What I thought the best step I could take is, first, to endorse the idea of $7.50, that we should do it. [What my bill says is that] in January of 2007 you get $6.50, and then [eventually get to] $7.50. A lot of these moves were tactical. But I believe it was important for me to come out with something that would move thing forward in the business community.

SRA: It seems like our restaurant community is one part of the business community that has a good argument against raising the wage in their sector. That's one reason why the one in Albuquerque failed, I think—raising the wages for waitstaff basically from $2.50 to $4.50 when those people are coming home with 15 bucks an hour in tips. What do you think about that aspect of it?
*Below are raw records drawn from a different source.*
(* ===== verification/Policy.v ===== *)
(** * The block producer's policy store

    [lib/block_producer/db.rs]: the tables of [db.sqlite] with the proposals and
    bundles this node queued, its explicit votes and its policies. An SQL
    [UPDATE] is a map over the rows, an [INSERT] fails when it would violate a
    [UNIQUE] constraint. The block hashes stored as text are kept as hashes. *)

From Stdlib Require Import Strings.Byte Strings.String.
From stdpp Require Import base numbers list gmap strings.
From S2P Require Import Prelude OrderMap Bitcoin Types Messages M6 Dbs BlockHashes Treasury Diff Reversible Handlers ConnectBlock Enforcer Sync Facade.
Open Scope Z_scope.

(** ** Transactions as bytes *)

(** rust-bitcoin's consensus encoding: whole transactions, and the decoders of
    their parts, which return the rest of the input. *)
Class TxCodec := {
  tx_serialize : Transaction -> bytes;
  tx_deserialize : bytes -> option Transaction;
  version_decode : bytes -> option (Z * bytes);
  varint_decode : bytes -> option (Z * bytes);
  txout_decode : bytes -> option (TxOut * bytes);
  lock_time_decode : bytes -> option (Z * bytes) }.

(** The encoder's output is read back. *)
Class TxCodecLaws `{TxCodec} := { tx_roundtrip tx : tx_deserialize (tx_serialize tx) = Some tx }.

Fixpoint txouts_decode `{TxCodec} (n : nat) (b : bytes) : option (list TxOut * bytes) :=
  match n with
  | O => Some ([], b)
  | S n => '(o, b) ← txout_decode b; '(os, b) ← txouts_decode n b; Some (o :: os, b)
  end.

Definition serialize_blinded `{TxCodec} (m : BlindedM6) : bytes := tx_serialize (blinded_tx m).

(** The legacy form of a transaction without inputs. The count comes from the
    input; more outputs than bytes cannot be decoded. *)
Definition deserialize_tx `{TxCodec} (b : bytes) : option Transaction :=
  match tx_deserialize b with
  | Some tx => Some tx
  | None =>
      '(version, r) ← version_decode b;
      '(input_count, r) ← varint_decode r;
      if decide (input_count = 0) then
        '(output_count, r) ← varint_decode r;
        '(output, r) ← txouts_decode (Z.to_nat output_count) r;
        '(lock_time, r) ← lock_time_decode r;
        if decide (r = []) then Some (mkTransaction version lock_time [] output) else None
      else None
  end.

(** ** The tables *)

Record ProposalRow := mkProposalRow {
  pr_sidechain_number : SidechainNumber;
  pr_data_hash : Hash;
  pr_data : SidechainDescription;
  mined_in : option BlockHash;
  pr_queued_at : option Z }.

Record BundleRow := mkBundleRow {
  br_sidechain_number : SidechainNumber;
  bundle_hash : M6id;
  bundle_tx : bytes;
  settled_in : option BlockHash;
  br_queued_at : option Z;
  paid_out : option bool }.

Record PolicyDb := mkPolicyDb {
  proposal_rows : list ProposalRow;
  sidechain_acks : list (SidechainNumber * Hash);
  bundle_rows : list BundleRow;
  bundle_acks : list (SidechainNumber * M6id);
  ack_policy : AckAllProposalsPolicy;
  bundle_policy : WithdrawalBundlePolicy;
  policy_tip : option BlockHash }.

Definition set_rows (db : PolicyDb) (ps : list ProposalRow) (bs : list BundleRow) (tip : option BlockHash) : PolicyDb :=
  mkPolicyDb ps (sidechain_acks db) bs (bundle_acks db) (ack_policy db) (bundle_policy db) tip.
Definition set_acks (db : PolicyDb) (sa : list (SidechainNumber * Hash)) (ba : list (SidechainNumber * M6id)) : PolicyDb :=
  mkPolicyDb (proposal_rows db) sa (bundle_rows db) ba (ack_policy db) (bundle_policy db) (policy_tip db).

Definition with_mined_in (r : ProposalRow) (m : option BlockHash) : ProposalRow :=
  mkProposalRow (pr_sidechain_number r) (pr_data_hash r) (pr_data r) m (pr_queued_at r).
Definition with_settled (r : BundleRow) (m : option BlockHash) (paid : option bool) : BundleRow :=
  mkBundleRow (br_sidechain_number r) (bundle_hash r) (bundle_tx r) m (br_queued_at r) paid.

(** A database just after the migrations, with the tables of [Db::new]. *)
Definition policy_db_new : PolicyDb := mkPolicyDb [] [] [] [] AAP_NewSlots WBP_Known None.

(** *** Policies as text *)

Definition ack_policy_to_sql (p : AckAllProposalsPolicy) : string := match p with AAP_None => "none" | AAP_NewSlots => "new_slots" | AAP_All => "all" end.
Definition ack_policy_column_result (s : string) : option AckAllProposalsPolicy :=
  if decide (s = "none"%string) then Some AAP_None else if decide (s = "new_slots"%string) then Some AAP_NewSlots else if decide (s = "all"%string) then Some AAP_All else None.
Definition bundle_policy_to_sql (p : WithdrawalBundlePolicy) : string := match p with WBP_None => "none" | WBP_Known => "known" | WBP_All => "all" | WBP_Alarm => "alarm" end.
Definition bundle_policy_column_result (s : string) : option WithdrawalBundlePolicy :=
  if decide (s = "none"%string) then Some WBP_None else if decide (s = "known"%string) then Some WBP_Known
  else if decide (s = "all"%string) then Some WBP_All else if decide (s = "alarm"%string) then Some WBP_Alarm else None.

(** A stored policy is read back, and nothing else is read as one. *)
Lemma stored_policies_read_back :
  (forall s p, ack_policy_column_result s = Some p <-> s = ack_policy_to_sql p) /\ (forall s p, bundle_policy_column_result s = Some p <-> s = bundle_policy_to_sql p).
Proof.
  split; intros s p; (split; [|intros ->; by destruct p]); unfold ack_policy_column_result, bundle_policy_column_result; intros Hs; repeat case_decide; by simplify_eq.
Qed.

Inductive PolicyError :=
| PE_ChainDiff (e : ChainDiffError)
| PE_GetHeaderInfo (e : GetHeaderInfoError)
| PE_Unique
| PE_DecodeBlindedM6
| AlreadyPaidOut (m6id : M6id).

(** ** Marks *)

Definition after_queued (queued_at : option Z) (h : Z) : bool :=
  match queued_at with None => true | Some q => bool_decide (q < h) end.

(** The updates of one connected block. *)
Definition mark_proposal (hash : BlockHash) (h : Z) (id : SidechainProposalId) (r : ProposalRow) : ProposalRow :=
  if bool_decide (pr_sidechain_number r = spi_sidechain_number id) && bool_decide (pr_data_hash r = spi_description_hash id)
     && after_queued (pr_queued_at r) h
  then with_mined_in r (Some hash) else r.

(** [None] for an event that does not settle the bundle. *)
Definition settles_as (k : WithdrawalBundleEventKind) : option bool :=
  match k with Failed => Some false | Succeeded _ _ => Some true | Submitted => None end.

Definition mark_bundle (hash : BlockHash) (h : Z) (e : WithdrawalBundleEvent) (r : BundleRow) : BundleRow :=
  match settles_as (wb_kind e) with
  | None => r
  | Some paid =>
      if bool_decide (br_sidechain_number r = wb_sidechain_id e) && bool_decide (bundle_hash r = wb_m6id e)
         && after_queued (br_queued_at r) h
      then with_settled r (Some hash) (Some paid) else r
  end.

Section Policy.
Context `{Bitcoin, TxCodec}.
Implicit Types (v : Validator) (db : PolicyDb).

Definition mark_block db (e : BlockHash * BlockInfo * Z) : PolicyDb :=
  let '(hash, info, h) := e in
  let ids := compute_id ∘ snd <$> sidechain_proposals info in
  set_rows db (foldl (fun rows id => mark_proposal hash h id <$> rows) (proposal_rows db) ids)
    (foldl (fun rows e => mark_bundle hash h e <$> rows) (bundle_rows db) (withdrawal_bundle_events info)) (policy_tip db).

Definition unmark_block db (hash : BlockHash) : PolicyDb :=
  set_rows db ((fun r => if decide (mined_in r = Some hash) then with_mined_in r None else r) <$> proposal_rows db)
    ((fun r => if decide (settled_in r = Some hash) then with_settled r None None else r) <$> bundle_rows db) (policy_tip db).

Definition clear_marks db : PolicyDb :=
  set_rows db ((fun r => with_mined_in r None) <$> proposal_rows db) ((fun r => with_settled r None None) <$> bundle_rows db) (policy_tip db).

Definition apply_chain_diff db (d : ChainDiff) : Res PolicyError PolicyDb :=
  let db := if rebuilt d then clear_marks db else db in
  let db := foldl unmark_block db (disconnected d) in
  first ← unwrap (checked_sub (cd_tip_height d + 1) (Z.of_nat (length (connected d))));
  let db := foldl mark_block db (zip (connected d) (seqZ first (Z.of_nat (length (connected d))))) in
  Ok (set_rows db (proposal_rows db) (bundle_rows db) (Some (cd_tip d))).

(** Returns the height of the tip the tables are in line with. *)
Definition reconcile v db : option (Res PolicyError (PolicyDb * option Z)) :=
  r ← chain_diff v (policy_tip db);
  Some (d ← map_err PE_ChainDiff r;
        match d with
        | None => Ok (db, None)
        | Some d =>
            if decide (policy_tip db = Some (cd_tip d)) then Ok (db, Some (cd_tip_height d)) else
            db ← apply_chain_diff db d;
            Ok (db, Some (cd_tip_height d))
        end).

(** One transaction: reconcile, then [f]; an error rolls both back. *)
Definition reconciled {A} v db (f : PolicyDb -> option Z -> Res PolicyError (PolicyDb * A)) : option (Res PolicyError (PolicyDb * A)) :=
  r ← reconcile v db;
  Some ('(db, tip_height) ← r; f db tip_height).

(** ** Start *)

Definition start_cursor v db : Res PolicyError PolicyDb :=
  match policy_tip db with
  | Some _ => Ok db
  | None =>
      match try_get_mainchain_tip v with
      | None => Ok db
      | Some tip =>
          hi ← map_err PE_GetHeaderInfo (get_header_info (block_hashes (v_dbs v)) tip);
          let q r := match r with None => Some (hi_height hi) | Some q => Some q end in
          Ok (set_rows db
                ((fun r => mkProposalRow (pr_sidechain_number r) (pr_data_hash r) (pr_data r) (mined_in r) (q (pr_queued_at r)))
                   <$> proposal_rows db)
                ((fun r => mkBundleRow (br_sidechain_number r) (bundle_hash r) (bundle_tx r) (settled_in r) (q (br_queued_at r)) (paid_out r))
                   <$> bundle_rows db) (Some tip))
      end
  end.

(** ** Sidechain proposals *)

Definition get_our_sidechain_proposals v db : option (Res PolicyError (PolicyDb * list SidechainProposal)) :=
  reconciled v db (fun db _ =>
    Ok (db, (fun r => mkSidechainProposal (pr_sidechain_number r) (pr_data r)) <$> filter (fun r => mined_in r = None) (proposal_rows db))).

Definition row_is (n : SidechainNumber) (hash : Hash) (r : ProposalRow) : Prop := pr_sidechain_number r = n /\ pr_data_hash r = hash.
#[global] Instance row_is_dec n hash r : Decision (row_is n hash r).
Proof. unfold row_is. apply _. Defined.

Definition policy_propose_sidechain v db (p : SidechainProposal) : option (Res PolicyError (PolicyDb * unit)) :=
  let n := sp_sidechain_number p in
  let data_hash := sha256d (sp_description p) in
  reconciled v db (fun db tip_height =>
    let requeued := filter (fun r => row_is n data_hash r /\ mined_in r <> None) (proposal_rows db) in
    if decide (requeued = []) then
      if decide (Exists (row_is n data_hash) (proposal_rows db)) then Err PE_Unique
      else Ok (set_rows db (proposal_rows db ++ [mkProposalRow n data_hash (sp_description p) None tip_height]) (bundle_rows db) (policy_tip db), tt)
    else Ok (set_rows db ((fun r => if decide (row_is n data_hash r /\ mined_in r <> None)
                                    then mkProposalRow n data_hash (pr_data r) None tip_height else r) <$> proposal_rows db)
               (bundle_rows db) (policy_tip db), tt)).

(** ** Votes and policies *)

Definition policy_ack_sidechain db (n : SidechainNumber) (hash : Hash) : Res PolicyError PolicyDb :=
  if decide ((n, hash) ∈ sidechain_acks db) then Err PE_Unique
  else Ok (set_acks db (sidechain_acks db ++ [(n, hash)]) (bundle_acks db)).
Definition nack_sidechain db (n : SidechainNumber) (hash : Hash) : PolicyDb :=
  set_acks db (filter (fun a => a <> (n, hash)) (sidechain_acks db)) (bundle_acks db).
Definition ack_bundle db (n : SidechainNumber) (m6id : M6id) : PolicyDb :=
  if decide ((n, m6id) ∈ bundle_acks db) then db else set_acks db (sidechain_acks db) (bundle_acks db ++ [(n, m6id)]).
Definition delete_bundle_ack db (n : SidechainNumber) (m6id : M6id) : PolicyDb :=
  set_acks db (sidechain_acks db) (filter (fun a => a <> (n, m6id)) (bundle_acks db)).
Definition set_ack_policy db (p : AckAllProposalsPolicy) : PolicyDb :=
  mkPolicyDb (proposal_rows db) (sidechain_acks db) (bundle_rows db) (bundle_acks db) p (bundle_policy db) (policy_tip db).
Definition set_bundle_policy db (p : WithdrawalBundlePolicy) : PolicyDb :=
  mkPolicyDb (proposal_rows db) (sidechain_acks db) (bundle_rows db) (bundle_acks db) (ack_policy db) p (policy_tip db).

(** ** Bundles *)

Definition decode_bundle (b : bytes) : Res PolicyError BlindedM6 :=
  tx ← ok_or PE_DecodeBlindedM6 (deserialize_tx b);
  map_err (fun _ => PE_DecodeBlindedM6) (blinded_m6_try_from tx).

Definition db_get_bundle_proposals v db
    : option (Res PolicyError (PolicyDb * gmap SidechainNumber (list (M6id * BlindedM6)))) :=
  reconciled v db (fun db _ =>
    res ← foldM (fun m r => b ← decode_bundle (bundle_tx r);
                            Ok (<[br_sidechain_number r := default [] (m !! br_sidechain_number r) ++ [(bundle_hash r, b)]]> m))
            (filter (fun r => settled_in r = None) (bundle_rows db)) ∅;
    Ok (db, res)).

Definition bundle_is (n : SidechainNumber) (m6id : M6id) (r : BundleRow) : Prop := br_sidechain_number r = n /\ bundle_hash r = m6id.
#[global] Instance bundle_is_dec n m6id r : Decision (bundle_is n m6id r).
Proof. unfold bundle_is. apply _. Defined.

Definition put_withdrawal_bundle v db (n : SidechainNumber) (m : BlindedM6) : option (Res PolicyError (PolicyDb * M6id)) :=
  let m6id := blinded_compute_m6id m in
  let tx_bytes := serialize_blinded m in
  reconciled v db (fun db tip_height =>
    match list_find (bundle_is n m6id) (bundle_rows db) with
    | Some (_, r) =>
        if decide (paid_out r = Some true) then Err (AlreadyPaidOut m6id)
        else Ok (set_rows db (proposal_rows db)
                   ((fun r => if decide (bundle_is n m6id r)
                              then mkBundleRow n m6id (bundle_tx r) None tip_height None else r) <$> bundle_rows db) (policy_tip db), m6id)
    | None => Ok (set_rows db (proposal_rows db) (bundle_rows db ++ [mkBundleRow n m6id tx_bytes None tip_height None]) (policy_tip db), m6id)
    end).

End Policy.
Well, what I propose continues the restaurant breaks that exist now. What is the wage for restaurants? $2.50? And then you have tips. I don't think we change that very much. But, my view is that the reason the minimum wage failed in Albuquerque is because of that access provision. That was put in where anybody could go in find out, they could ask you for all your data about your employees. It scared people; people were thinking that they were going to find out about your medical records, identity theft. So they scared enough voters.
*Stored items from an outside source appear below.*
Lemma uc_remove_sidechain_lookup u n o n' v :
  indexed u -> by_outpoint (uc_remove_sidechain n u).1 !! o = Some (n', v) <-> by_outpoint u !! o = Some (n', v) /\ n' <> n.
Proof.
  intros Hix. cbn. assert (Hd : forall (l : list Ctip) (m : gmap OutPoint (SidechainNumber * Amount)) e,
    foldl (fun m c => delete (ctip_outpoint c) m) m l !! o = Some e <-> m !! o = Some e /\ o ∉ ctip_outpoint <$> l).
  { induction l as [|c l IH]; intros m e; cbn; [rewrite elem_of_nil; naive_solver|]. rewrite IH, lookup_delete_Some, elem_of_cons. naive_solver. }
  rewrite Hd. split; intros [Hb Hn]; (split; [done|]).
  - intros ->. apply Hn. apply (list_elem_of_fmap_2 ctip_outpoint _ (mkCtip o v)). by apply (ix_agree u Hix).
  - intros (c & -> & Hc%(ix_agree u Hix))%list_elem_of_fmap. congruence.
Qed.

(** The validator's removal of a slot's outputs, one by one, is the producer's
    [remove_sidechain]. *)
Lemma removed_slot_eq u n (X : gset Ctip) :
  indexed u -> (forall c, c ∈ X <-> c ∈ slot_ctips u n) ->
  foldl (fun u c => (uc_remove (ctip_outpoint c) u).1) u (elements X) = (uc_remove_sidechain n u).1.
Proof.
  intros Hix HX. set (u' := foldl _ u _).
  assert (Hb : forall o n' v, by_outpoint u' !! o = Some (n', v) <-> by_outpoint u !! o = Some (n', v) /\ n' <> n) by (intros; by apply (removed_slot u n X)).
  assert (Hix' : indexed u') by by apply uc_remove_all_indexed.
  enough (E : by_outpoint u' = by_outpoint (uc_remove_sidechain n u).1 /\ by_sidechain u' = delete n (by_sidechain u)).
  { destruct E as [E1 E2]. destruct u' as [x y]. cbn in E1, E2. by rewrite E1, E2. }
  split; apply map_eq; intros k.
  - apply option_eq. intros [n' v]. by rewrite Hb, uc_remove_sidechain_lookup.
  - destruct (decide (k = n)) as [->|Hne].
    + rewrite lookup_delete_eq. destruct (by_sidechain u' !! n) as [l|] eqn:E; [exfalso|done]. destruct (ix_nodup u' Hix' _ _ E) as [_ Hl].
      destruct l as [|c l]; [done|]. assert (Hc : c ∈ slot_ctips u' n) by (rewrite E; by left). by apply (ix_agree u' Hix'), Hb in Hc as [_ ?].
    + rewrite lookup_delete_ne by done. apply (uc_remove_others _ u n); [done|]. apply Forall_forall. intros c Hc%elem_of_elements%HX%(ix_agree u Hix) e.
      rewrite Hc. by intros [= <-].
Qed.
So I sat down [with the business community] and said, “Look, this minimum wage is going happen. Either you guys can come in positive and constructive, or if you stay out, you will get rolled. You know, go with it. I will support $7.50 an hour.” They decided to play ball and I think what we have is something that the state can handle. And if you are going to have a high-wage economy, then you've gotta pay higher wages.

CC: You've said you want New Mexico to be the Saudi Arabia of renewable energy. And there have been a number of initiatives in the last couple of years, in the last session, and with the solar tax credit for this session that are working toward that goal. Do you have anything else on the horizon planned for renewable energy, and do you feel like those initiatives are innovative and progressive enough?

Well, the solar tax credit is huge. You get that for all kinds of businesses. And I believe that looks good. That will make us a solar centerpiece. Another major one is the transmission authority, which allows the state to export and buy wind energy. That is on the table, too. And that will allow us to sell a lot of wind energy to California, and it also promotes more wind energy here. So, that's a second big one. We've got a bunch of others, like a production tax credit. If you are a renewable energy company and you bring equipment here, you get a tax credit. I mean, that's a plus, but that's not going to change the world. I mean, those two that I mentioned before are the big ones. And with the others that we have done—clean energy, revenue bonds, clean energy grants, green buildings, a tax credit for hybrid vehicles.

CC: To end, we'll ask you the same question everyone else does: Are you going to run for president?

The answer to that is, and I am going to give you a political answer, that I first have to finish the agenda as governor. I've got to get re-elected, and then I am not precluding any options. I am not ruling it out or in. I want to take a look at the future.